F – 2003/2004 – 17/18 – Wisconsin [trigger warning: sexual violence]

I don’t know when I lost my virginity. There. I said it. I always dreamed it would be so romantic: candles, rose petals, the smooth and dulcet tones of Barry Manilow in the background. But that didn’t happen. Not even close.

High school. What an awkward age. My high school sweetheart, Tony, was the love of my life. His cute boy next door looks and bad boy attitude made him insatiable to many ladies in high school. We all know three things about high school: 1. High school girls feel entitled to WHATEVER they want. 2. Football players are players on and off the field. 3. High school girls are the physical form of pure evil. With that being said, it didn’t take long for the “in crowd” to start bullying the shy and sweet blonde in their classes. Dealing with these new feelings of hurt, loneliness, and even guilt was too much for me to bear. Eventually, I got hooked on drinking and painkillers.

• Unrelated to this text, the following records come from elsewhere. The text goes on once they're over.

Lemma turn_good k tr w p addr e (l : list Address) (m : mover) :
  inv (S k) tr w → transfers sta = Some p → turn_effect addr p (shared w) e → from_wire (log tr) →
  (∀ sub addr, m = Moving sub addr → sub_topic (broker e) sub = Some (topic_of addr)) →
  good k tr LTransfer [] w (with_transfer e l m w).
Proof.
  intros I Hp H Hw Hmv. destruct H as [Hc|data acker bytes Ht Hat Hm Hmo Hac]; [by apply calm_good|].
  pose proof (proj2 Hsta _ Hp) as Hpt.
  apply (i_transit _ _ _ I) in Ht. unfold authentic in Ht. rewrite decide_False in Ht by apply topic_of_device.
  destruct (stored_as_authentic (log tr) (mkOutboundMessage (Some addr) data) addr forwardingTopic (Some bytes))
    as [Hau Hme]; [done..|right; eauto|].
  rewrite Hpt in *. split_and!; [|constructor|].
  - apply (inv_transfer _ _ (with_shared e w)); [|done]. eapply inv_shared; [done|exact Hmo|].
    rewrite app_nil_r. by intros t y [-> ->].
  - eapply acked_moved; [exact Hac|rewrite Hat; apply meant_device|exact Hme].
Qed.

Lemma turn_sub_kept sub addr p e e' s t :
  turn_effect addr p e e' → sub_topic (broker e) s = Some t → sub = s → sub_topic (broker e') sub = Some t.
Proof.
  intros H Hs ->. destruct H as [(_ & Hst & _)|? ? ? _ _ _ [Hm _] _];
    [by apply (steady_sub _ _ Hst)|by apply (moves_sub _ _ _ Hm)].
Qed.

(** Every step keeps the invariant, is justified and balanced. *)
Lemma step_good k tr l es w w' :
  inv (S k) tr w → step dial srvc sta l es w w' → from_wire (log tr ++ es) → good k tr l es w w'.
Proof.
  intros I H Hw.
  destruct H as [i nonce w Hi|i c n ev cc w Hi Hev Hs|sub b w Hb|ws p sub data acker b w Hws Hsub Hb
    |ws p j data acker cl r w Hws Hj Hf|cl msg s w Hr|n pr w|p d addrs w Hp Ht Hrd Hd|addr rest e res w Ht Hrd Hf
    |p sub addr e w Hp Ht Hturn|p sub addr e err w Hp Ht Hturn|addr e w Ht He].
  - by apply connect_good.
  - by eapply client_good.
  - apply Receive_law in Hb as [Hq _]; [|eapply room_weaken_wf, I].
    assert (Hc : calm (shared w) (set_broker b (shared w))) by (by apply calm_quiet).
    split_and!; [|constructor|apply balanced_nil, Hc].
    eapply (inv_shared _ _ _ _ _ _ (λ _ _, False)); [done|by apply calm_moves|done].
  - by eapply take_good.
  - by eapply forward_good.
  - by apply reply_good.
  - assert (Hc : calm (shared w) (set_presence pr (shared w))) by (by apply calm_same).
    split_and!; [|constructor|apply balanced_nil, Hc].
    assert (Hin : inv k (tr ++ [(LOthers, [])]) (with_shared (set_presence pr (shared w)) w)).
    { eapply (inv_shared _ _ _ _ _ _ (λ _ _, False)); [done|by apply calm_moves|done]. }
    apply (inv_callbacks _ _ (with_shared (set_presence pr (shared w)) w)); [done|]. apply (i_calls _ _ _ Hin).
  - apply calm_good; [done|by apply calm_same|done].
  - apply findMoved_calm in Hf as [Hc Hsub]; [|eapply room_weaken_wf, I].
    apply calm_good; [done..|]. destruct res as [sub|]; [|done]. intros sub' addr' [= <- <-]. by apply Hsub.
  - apply transferTurn_effect in Hturn as Ht'; [|eapply room_one, I|by apply I].
    rewrite app_nil_r in Hw. eapply turn_good; [done..|]. intros sub' addr' [= <- <-].
    eapply turn_sub_kept; [done|by apply I|done].
  - apply transferTurn_effect in Hturn as Ht'; [|eapply room_one, I|by apply I].
    rewrite app_nil_r in Hw. eapply turn_good; [done..| |done|by destruct err].
    eapply turn_calm; [done|]. apply calm_quiet; [|done]. apply CloseSubscriber_law.
    apply (room_weaken_wf k). destruct Ht' as [(_ & Hst & _)|? ? ? _ _ _ [Hm _] _].
    + apply (steady_room _ _ Hst), room_less, I.
    + apply (moves_room _ _ _ Hm), I.
  - unfold endTransfer in He. apply bind_Ret_inv in He as ([d er] & _ & [= <-]).
    apply calm_good; [done|by apply calm_same|done].
Qed.

(** ** Runs *)

Definition all_justified tr : Prop :=
  ∀ tr1 l es tr2, tr = tr1 ++ (l, es) :: tr2 → Forall (justified tr1) es.

Lemma all_justified_snoc tr l es :
  all_justified tr → Forall (justified tr) es → all_justified (tr ++ [(l, es)]).
Proof.
  intros H He tr1 l' es' tr2 E. destruct tr2 as [|y tr2] using rev_ind.
  - apply app_inj_tail in E as [-> [= -> ->]]. done.
  - rewrite app_comm_cons, app_assoc in E. apply app_inj_tail in E as [-> _]. by eapply H.
Qed.

Lemma run_good w0 tr w k :
  run dial srvc sta w0 tr w → inv (k + length tr) [] w0 → from_wire (log tr) →
  inv k tr w ∧ all_justified tr ∧ balanced (log tr) (broker (shared w0)) (broker (shared w)).
Proof.
  intros Hr. revert k. induction Hr as [w|w tr w1 l es w2 Hr IH Hs]; intros k I Hw.
  - rewrite Nat.add_0_r in I. split_and!; [done| |by apply balanced_nil, accounted_same].
    intros [] ? ? ?; discriminate.
  - rewrite log_snoc in *. rewrite length_app in I. simpl in I. replace (k + (length tr + 1)) with (S k + length tr) in I by lia.
    destruct (IH (S k)) as (I1 & Hj & Hb); [done|by intros t x Hin; eapply Hw, elem_of_app; left|].
    destruct (step_good k tr l es w1 w2 I1 Hs Hw) as (I2 & He & Hb2).
    split_and!; [done|by apply all_justified_snoc|].
    intros t x Ht. specialize (Hb t x Ht). specialize (Hb2 t x Ht). rewrite n_accepted_app, n_settled_app. lia.
Qed.
End invariant.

After a Bacardi limon induced evening, Tony came over to break up with me. (Found that out much later..) Instead things got a little sexy in his parents’ Ford Explorer, and a ten second attempt of intercourse was made. I was 17 at the time, and I was really confused about what just had happened.

The first actual time I experienced more than 10 seconds of awkwardness was a year later in college. I was at a house party and ingested too much wop and cheap beer. Luckily my friend was there to walk me home, but he had a hidden agenda. I was raped that night. He was someone who I trusted. Someone who I had been friends with for three years. Someone who I ate lunch with. Someone who I cared about.

Heartbroken. Betrayed. Damaged. Angry. 10 years ago and it still feels like yesterday. I never got my Barry Manilow serenade, never got my candles and rose petals.. But I do know one thing. I would rather have lost my virginity in the back of my high school sweetheart’s truck than to have it lost by being raped during the third month of my Freshman year.

I don’t think there is an appropriate age to lose your virginity. My advice- find someone who loves you, and only you. Find someone who you love and care for more than anything. When the time is right, it will happen.